PR’s role in the decline in faith in experts

The loss of faith in expertise raises a very interesting question about the extent to which PR people share some of the blame for the situation. Of course this is not just a matter of PRs spruiking corporate and industry messages but also the messaging and tactics of campaigning groups, health organisations and others.

At some stage or other most PR people have employed an expert to opine on something or other. The most popular are economists who can be employed to dream up bizarrely unrealistic employment numbers, as with the Adani mine project, even when the figures differ from the company’s own statements under oath in court. As the blog has remarked before, if every assertion about the multiplier effect made by hired economic experts was correct, the Australian economy would be bigger than Germany’s.

However, one economist the blog once employed was remarkably honest about a conclusion. He pointed out that every person who died young from smoking, drinking and assorted similar causes actually saved the health budget money. The client never used the report but it is significant that these days we talk more about quality life years and other standards rather than just calculating costs from birth to death irregardless.

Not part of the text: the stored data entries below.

(* ===== verification/WalletSyncFacts.v ===== *)
(** * WalletSyncFacts: a synchronisation is one scan

    Whatever the size of its batches, the order of the answers and the moments at which it
    is asked to yield, a synchronisation against a node that serves a view ends, and leaves
    in memory and on disk the wallet that one scan of the notes it covered would leave; it
    covers them all unless it yields, and then at least one batch. *)

From S2P Require Import Prelude Felt Externals Types Recipients Hashing Merkle Notes CanonicalWire.
From S2P Require Import Store StoreKeys Durable DurableRepr Outputs Ledger LedgerSpec.
From S2P Require Import Bds Wallet WalletKeys WalletScan WalletScanFacts WalletRpc WalletRpcFacts WalletSync.

Local Open Scope N_scope.

(** ** Windows *)

Lemma window_full {A} stop (l : list A) start :
  N.of_nat (length l) <= stop -> window start stop l = drop (N.to_nat start) l.
Proof. intros Hl. unfold window. apply take_ge. rewrite length_drop. lia. Qed.

Lemma length_window {A} start stop (l : list A) :
  stop <= N.of_nat (length l) -> start <= stop -> length (window start stop l) = N.to_nat (stop - start).
Proof. intros Hl Hs. unfold window. rewrite length_take, length_drop. lia. Qed.

Lemma window_app {A} a b c (l : list A) :
  a <= b -> b <= c -> window a b l ++ window b c l = window a c l.
Proof.
  intros Hab Hbc. unfold window.
  replace (N.to_nat (c - a)) with (N.to_nat (b - a) + N.to_nat (c - b))%nat by lia.
  rewrite <-(take_take_drop _ (N.to_nat (b - a))). f_equal. rewrite drop_drop. do 2 f_equal. lia.
Qed.

Lemma memos_app start (l l' : list (F * EncryptedNote)) :
  memos start (l ++ l') = memos start l ++ memos (start + N.of_nat (length l)) l'.
Proof.
  unfold memos. rewrite imap_app. f_equal. apply imap_ext. intros i x _. cbn. f_equal. lia.
Qed.

Section Facts.
Context `{Blake2s, MlKem, !MlKemImport, !MlKemImportLaws, Aead, HexLaws, !HexDigits, HttpClients, Json}.
Context `{Target, Tze WirePublishedNote} {HW : WordTarget} {HP : PublishedCodec}.
Variables (env : SyncEnv) (head : bytes) (g : bytes -> option bytes) (level : Z) (v : View).
Hypothesis Hserves : serves (se_url env) head g level.
Hypothesis Hrepr : repr (cells g) v.
Hypothesis Hsize : view_size v < usize_limit.
(** Every save succeeds, and no stale sentinel is stuck. *)
Hypothesis Hsaves : forall k, se_save env k = SaveDone.
Hypothesis Hsentinels : forall k e, se_sentinel env k <> SentinelStale (Some e).

Let size : N := N.of_nat (length (v_notes v)).

Lemma size_usize : size < usize_limit.
Proof. unfold size, view_size in *. lia. Qed.

(** The feed of the notes from one position to another. *)
Definition feed (start stop : N) : NotesFeedResp :=
  {| nf_notes := memos start (window start stop (v_notes v)); nf_next_cursor := stop |}.

Lemma window_shape start stop : Forall (fun nm => note_shape (nm_enc nm)) (nf_notes (feed start stop)).
Proof.
  apply Forall_forall. intros nm Hnm. unfold feed, memos in Hnm. cbn [nf_notes] in Hnm.
  apply elem_of_lookup_imap_1 in Hnm as (k & note & -> & Hk). cbn [nm_enc].
  unfold window in Hk. rewrite lookup_take in Hk. case_decide; [|done]. rewrite lookup_drop in Hk.
  destruct (t_notes _ _ (r_tree _ _ Hrepr) _ _ Hk) as (b & He & _).
  unfold encode_published_note in He. by apply seq_Ok in He as [Hs%validate_Ok _].
Qed.

(** What trial decryption gives on it. *)
Lemma feed_recovers w start stop : exists r, recover_feed w (feed start stop) = Ok r.
Proof. destruct (recover_feed_ok w _ (window_shape start stop)) as (r & E & _). by exists r. Qed.

Lemma feed_app w a b c r1 r2 :
  a <= b -> b <= c -> c <= size ->
  recover_feed w (feed a b) = Ok r1 -> recover_feed w (feed b c) = Ok r2 ->
  recover_feed w (feed a c) = Ok (r1 ++ r2).
Proof.
  intros Hab Hbc Hc E1 E2. unfold recover_feed, feed in *. cbn [nf_notes] in *.
  rewrite <-(window_app a b c) by done. rewrite memos_app, map_result_app, E1.
  rewrite length_window by (unfold size in *; lia).
  replace (a + N.of_nat (N.to_nat (b - a))) with b by lia. by rewrite E2.
Qed.

(** ** The state after scanning part of the tree *)

(** From wallet [w0] at its cursor to [reached], and what has been counted. *)
Record synced (w0 : WalletFile) (reached : N) (s : SyncState) : Prop := {
  sy_reached : wf_scanned w0 <= reached <= size;
  sy_now : exists r, recover_feed w0 (feed (wf_scanned w0) reached) = Ok r /\
    sy_wallet s = scanned_on w0 r reached /\
    sy_total_found s = N.of_nat (length (fresh_records note_key (wf_notes w0) r));
  sy_cms : sy_seen_cms s = nm_cm <$> nf_notes (feed (wf_scanned w0) reached);
  sy_scanned : wf_scanned (sy_wallet s) = reached
}.

Lemma feed_empty a : a <= size -> nf_notes (feed a a) = [].
Proof. intros Ha. unfold feed, window. cbn [nf_notes]. by rewrite N.sub_diag, take_0. Qed.

Lemma synced_start w0 d n :
  wf_scanned w0 <= size ->
  synced w0 (wf_scanned w0)
    {| sy_wallet := w0; sy_disk := d; sy_total_found := 0; sy_seen_cms := []; sy_saves := n |}.
Proof.
  intros Hle. constructor; cbn [sy_wallet sy_total_found sy_seen_cms]; [lia| |by rewrite feed_empty|done].
  exists []. unfold recover_feed. rewrite feed_empty by done. split; [done|]. split; [|done].
  unfold scanned_on. cbn. rewrite app_nil_r. by destruct w0.
Qed.

(** One more batch. *)
Lemma sync_batch_ok c every w0 reached s :
  (0 < c)%nat -> 0 < every -> synced w0 reached s -> reached < size -> exists s' reached',
  sync_batch env head c every size s = (s', Ok tt) /\ synced w0 reached' s' /\ reached < reached' /\
  sy_disk s' = {| dk_wallet := sy_wallet s'; dk_floor := Some (wallet_xmss_floor (sy_wallet s')) |}.
Proof.
  intros Hc Hev [Hr (r & Er & Hw & Hf) Hcm Hsc] Hlt. pose proof size_usize as Hu.
  set (stop := N.min (N.min (reached + every) (usize_limit - 1)) size).
  assert (reached < stop <= size) as Hstop by lia.
  destruct (fetched_notes (se_url env) head g level Hserves c (se_schedule env (sy_saves s)) (v_notes v)
    reached stop Hc (r_tree _ _ Hrepr)) as (ps & Ep & Hps); [unfold size in *; lia|].
  pose proof (decode_payloads_ok reached size _ _ Hps) as Ed.
  destruct (feed_recovers w0 reached stop) as [r2 E2].
  assert (recover_feed (sy_wallet s) (feed reached stop) = Ok r2) as E2'
    by (rewrite Hw, recover_feed_scanned; exact E2).
  pose proof (recover_batch_ok (feed reached stop) (sy_seen_cms s) (sy_wallet s) r2 E2') as Eb.
  unfold sync_batch. rewrite (ST_run_reads _ _ _ s eq_refl), Hsc. cbv zeta. fold stop.
  rewrite (ST_run_lift _ _ _ ps) by by rewrite Ep.
  rewrite (ST_run_lift _ _ _ _ Ed). fold (feed reached stop).
  unfold on_wallet. erewrite ST_run by (rewrite Eb; reflexivity). cbv beta iota.
  rewrite ST_run_writes. unfold save. cbn [sy_wallet sy_disk sy_total_found sy_seen_cms sy_saves tally].
  rewrite Hsaves. cbn [save_wallet]. eexists _, stop. split; [reflexivity|].
  split; [|split; [lia|reflexivity]].
  constructor; cbn [sy_wallet sy_total_found sy_seen_cms].
  - lia.
  - exists (r ++ r2). split; [by eapply feed_app; [..|exact Er|exact E2]; lia|]. split.
    + by rewrite Hw, scanned_on_app.
    + rewrite Hf, Hw. unfold scanned_on. cbn [wf_notes wf_with_scanned wf_with_notes].
      rewrite fresh_records_app, length_app. lia.
  - rewrite Hcm. unfold feed. cbn [nf_notes]. rewrite <-fmap_app.
    rewrite <-(window_app (wf_scanned w0) reached stop) by lia. rewrite memos_app, length_window by (unfold size in *; lia).
    by replace (wf_scanned w0 + N.of_nat (N.to_nat (reached - wf_scanned w0))) with reached by lia.
  - done.
Qed.

Lemma sentinel_cases s : exists y, check_sentinel env s = (s, Ok y).
Proof.
  unfold check_sentinel. destruct (se_sentinel env (sy_saves s)) as [| |[e|]] eqn:E; [by eexists..| |by eexists].
  by destruct (Hsentinels _ _ E).
Qed.

(** The loop ends, having scanned all the notes or some and then yielded. *)
Lemma sync_loop_ok fuel c every w0 reached s :
  (0 < c)%nat -> 0 < every -> synced w0 reached s -> (N.to_nat size - N.to_nat reached <= fuel)%nat ->
  exists s' reached' yielded,
    sync_loop env fuel head c every size s = (s', Ok yielded) /\ synced w0 reached' s' /\
    reached <= reached' /\
    if (yielded : bool) then reached < reached' else reached' = size.
Proof.
  intros Hc Hev. revert reached s. induction fuel as [|fuel IH]; intros reached s Hs Hfuel; cbn [sync_loop].
  - exists s, reached, false. pose proof (sy_reached _ _ _ Hs).
    split; [done|]. split; [done|]. split; lia.
  - rewrite (ST_run_reads (fun s => mret (sy_wallet s)) _ s _ eq_refl), (sy_scanned _ _ _ Hs).
    destruct (N.leb_spec size reached) as [Hge|Hlt].
    + exists s, reached, false. pose proof (sy_reached _ _ _ Hs).
      split; [done|]. split; [done|]. split; lia.
    + destruct (sync_batch_ok c every w0 reached s Hc Hev Hs Hlt) as (s1 & r1 & E1 & Hs1 & Hlt1 & _).
      rewrite (ST_run _ _ _ _ _ E1). destruct (sentinel_cases s1) as [y Ey].
      rewrite (ST_run _ _ _ _ _ Ey). destruct y.
      * exists s1, r1, true. split; [done|]. split; [done|]. split; lia.
      * destruct (IH r1 s1 Hs1 ltac:(lia)) as (s2 & r2 & y & E2 & Hs2 & Hle & Hy).
        exists s2, r2, y. split; [exact E2|]. split; [done|]. split; [lia|]. destruct y; lia.
Qed.

Lemma prune_found extra nfs pools n w :
  prune extra nfs pools n w =
  let '(w', summary) := prune extra nfs pools 0 w in (w', with_found n summary).
Proof. reflexivity. Qed.

(** What is left after the loop. *)
Lemma sync_finish_ok w0 reached s :
  synced w0 reached s -> exists s' summary nullifiers pools w',
  sync_finish env head s = (s', Ok summary) /\
  apply_scan_feed (feed (wf_scanned w0) reached) nullifiers pools w0 = (w', Ok summary) /\
  sy_wallet s' = w' /\ sy_disk s' = {| dk_wallet := w'; dk_floor := Some (wallet_xmss_floor w') |} /\
  list_to_set nullifiers = v_nullifiers v /\
  forall p, p ∈ wf_pending_deposits w0 -> pools !! pd_pubkey_hash p = v_balances v !! pd_pubkey_hash p.
Proof.
  intros [Hr (r & Er & Hw & Hfound) Hcm Hsc].
  destruct (served_nullifiers (se_url env) head g level Hserves _ (r_nullifiers _ _ Hrepr))
    as (nfs & En & Hn & _); [unfold view_size in Hsize; lia|].
  destruct (served_balances (se_url env) head g level Hserves (v_balances v) ∅
    (wf_pending_deposits (sy_wallet s)) (r_balances _ _ Hrepr)) as (pools & Ep & Hp).
  pose proof (scan_feed_ok (feed (wf_scanned w0) reached) nfs pools w0 r Er) as Escan. cbv zeta in Escan.
  change (nf_next_cursor (feed (wf_scanned w0) reached)) with reached in Escan.
  assert (list_to_set (sy_seen_cms s) = list_cms (nf_notes (feed (wf_scanned w0) reached))) as Ecms
    by by rewrite Hcm.
  unfold sync_finish. cbv zeta. rewrite (ST_run_lift _ _ _ _ En).
  rewrite (ST_run_reads (fun s => load_pool_balances_at_block (se_url env) head ∅
    (wf_pending_deposits (sy_wallet s))) _ s _ Ep).
  rewrite (ST_run_reads (fun s => mret s) _ s s eq_refl).
  rewrite prune_found in Escan.
  destruct (prune (list_cms (nf_notes (feed (wf_scanned w0) reached))) nfs pools 0
    (scanned_on w0 r reached)) as [w' summary] eqn:Epr.
  unfold on_wallet, apply_scan_feed_finalize.
  erewrite ST_run by (rewrite Ecms, Hw, Epr; reflexivity). unfold save.
  erewrite ST_run by (cbn [sy_wallet sy_disk sy_saves]; rewrite Hsaves; reflexivity).
  eexists _, _, nfs, pools, w'. split; [reflexivity|]. split; [by rewrite Escan, <-Hfound|].
  split; [done|]. split; [done|]. split; [exact Hn|].
  intros p Hp'. rewrite Hp, decide_True; [done|]. split; [|set_solver].
  rewrite Hw. by apply list_elem_of_fmap_2.
Qed.

(** C23: With answers, saves and sentinels that do not fail, a synchronisation from a
    wallet that is not ahead of the tree ends without error, and leaves in memory and on
    disk, with its floor, exactly the wallet and the summary of one scan of the notes from
    the wallet's cursor to some [reached], against the nullifiers and balances of the
    view: the whole tree, or beyond the cursor if it yielded. *)
Theorem sync_is_one_scan (c : nat) (every : N) (w0 : WalletFile) (d : Disk) (saves : nat) :
  se_concurrency env = Ok c -> (0 < c)%nat -> se_fetcher env = Ok tt -> 0 < every ->
  WalletRpc.head_hash (se_url env) = Ok head -> wf_scanned w0 <= size ->
  exists s reached summary yielded nullifiers pools w',
    sync_loaded env every
      {| sy_wallet := w0; sy_disk := d; sy_total_found := 0; sy_seen_cms := []; sy_saves := saves |} =
      (s, Ok (summary, yielded)) /\
    apply_scan_feed (feed (wf_scanned w0) reached) nullifiers pools w0 = (w', Ok summary) /\
    sy_wallet s = w' /\ sy_disk s = {| dk_wallet := w'; dk_floor := Some (wallet_xmss_floor w') |} /\
    list_to_set nullifiers = v_nullifiers v /\
    (forall p, p ∈ wf_pending_deposits w0 ->
       pools !! pd_pubkey_hash p = v_balances v !! pd_pubkey_hash p) /\
    if (yielded : bool) then wf_scanned w0 < reached <= size else reached = size.
Proof.
  intros Ec Hc Ef Hev Eh Hle. pose proof (synced_start w0 d saves Hle) as Hs0.
  set (s0 := {| sy_wallet := w0; sy_disk := d |}) in *.
  destruct (sync_loop_ok (N.to_nat size - N.to_nat (wf_scanned w0)) c every w0 _ s0 Hc Hev Hs0 (le_n _))
    as (s1 & reached & yielded & El & Hs1 & Hge & Hy). pose proof (sy_reached _ _ _ Hs1) as Hr.
  destruct (sync_finish_ok w0 reached s1 Hs1)
    as (s & summary & nfs & pools & w' & Efin & Escan & Hw & Hd & Hn & Hp).
  unfold sync_loaded. cbv zeta. rewrite (ST_run_lift _ _ _ _ Ec).
  rewrite (ST_run_lift _ _ _ head) by by rewrite Eh.
  assert (read_u64_at_block (se_url env) head PATH_TREE_SIZE = Ok size) as Esz.
  { change PATH_TREE_SIZE with (key_path (KCell CTreeSize)).
    apply (served_u64 _ _ g level); [done| |apply (t_size _ _ (r_tree _ _ Hrepr))].
    apply tree_capacity_u64, (t_capacity _ _ (r_tree _ _ Hrepr)). }
  rewrite (ST_run_lift _ _ _ size).
  2:{ rewrite Esz. cbn [map_err mbind result_bind]. unfold to_usize.
      by rewrite (proj2 (N.ltb_lt _ _) size_usize). }
  rewrite (ST_run_reads (fun s => mret (sy_wallet s)) _ s0 _ eq_refl). change (sy_wallet s0) with w0.
  rewrite (proj2 (N.ltb_ge _ _) Hle).
  rewrite (ST_run_lift _ _ _ tt eq_refl), (ST_run_lift _ _ _ tt) by by rewrite Ef.
  rewrite (ST_run _ _ _ _ _ El), (ST_run _ _ _ _ _ Efin).
  exists s, reached, summary, yielded, nfs, pools, w'. split; [done|]. do 5 (split; [done|]).
  destruct yielded; lia.
Qed.
End Facts.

Once the standard technique with experts was to sign up a male with a doctorate or a professorship – although without the white coats advertising agencies always wanted – but this too became clichéd and the hunt was soon on for credible female experts who were deemed to be more effective.

Meanwhile the ‘good’ guy PRs were always talking about the last vestige of untouched wilderness until indigenous Australians pointed out they had been managing the land for 60,000 years. And the health thought police announced weekly some new threat which would cost us billions (although there are in fact many of them which are legitimately a major problem) and kill thousands while the public became tired and confused by all the claims and largely gave up.

The end result – what Tom Nichols (Professor of National Security Affairs at the US Naval War College) has called the death of expertise. His book of that name was published by OUP this year. Outlining his thesis in the March/April 2017 edition of Foreign Affairs he brings out some astounding findings.

First, after the Russian invasion of Crimea in 2014 a poll found Americans had strong views on the subject. Although only one in six could identify Ukraine on a map “the respondents favoured intervention in direct proportion to their ignorance.” Those who thought the Ukraine was located in Australia “were the most enthusiastic about using military force there.”

Second, Public Policy Polling asked whether Americans would support bombing Agrabah. A third of Republicans did while only 13 % opposed; for Democrats 36% opposed and 19% were in favour. For readers not familiar with popular culture – Agrabah doesn’t exist and is actually a country in the Disney film Aladdin.

Conspiracy theories, confirmation bias and subjective views of the world combine so that “what we believe says something about how we see ourselves, making disconfirmation of such beliefs a wrenching process that our minds stubbornly resist,” Nichols says.

The key part of the problem is what is known as the Dunning-Kruger effect which describes the problem that some people think they are experts when they’re not. Nichols describes it thus: “the essence of the effect is that the less skilled or competent you are, the more confident you are that you’re actually very good at what you do.” This may soon be known as Dunning-Kruger-Trump effect. Dunning-Kruger describe it as: “Not only do (such people) reach erroneous conclusions and make unfortunate choices, but their incompetence robs them of the ability to realise it.” Whether this is correlated with a deeply narcissistic personality, as with Trump, is another question.

Normal (whatever that means) people also have problems and tend to rate themselves better than average – the Garrison Keillor Lake Wobegon town where all children are above average is an example Nichols cites. It’s worse with the less competent. Dunning and Kruger find people who don’t know much at all “grossly overestimate their prowess and performance, whether it’s grammar, emotional intelligence, logical reasoning, firearm care and safety (not that much of a problem in Australia thankfully), debating or financial knowledge.” This last is the reason why neo-liberal governments proclaim the virtues of choice at the urging of banks and financial advisors which have ripped off some many. In this context, the PR industry is always giving awards, perhaps they should give an award for the least convincing argument by a financial institution as to why it has ripped off its customers and has really, deeply truly changed its ways.

There is hope though, Nichols says, in a quality called ‘metacognition’ which is the ability to step back and “see our own cognitive processes in perspective. Good singers know when they hit a sour note, good directors know when a play isn’t working (irrespective of what a luvvie tells them on a backstage visit the blog would add), and intellectually self-aware people know when they’re out of their depth.”

Meanwhile, unfortunately, such people are not making many of the decisions which impact on the rest of us and instead it’s another lot altogether. This reality is also not new as the profoundly wise Mark Twain wrote more than a century ago: “The trouble with folks is not what they don’t know, but what they know that ain’t so.”

The dichotomy between ‘metacognition’ and Twain is also encapsulated in The Economists’ recent discussion (8 April 2017) of the change in China from the Mao days (those heavily supported by Keith Windschuttle) to the days of Deng. Mao, The Economist said “distinguished between ‘reds’ (good Communists) and ‘experts’ (people who knew what they were talking about)…. Mao said he wanted reds. Deng put more faith in experts.” As Trotsky, Castro and others have said: history will judge who was right.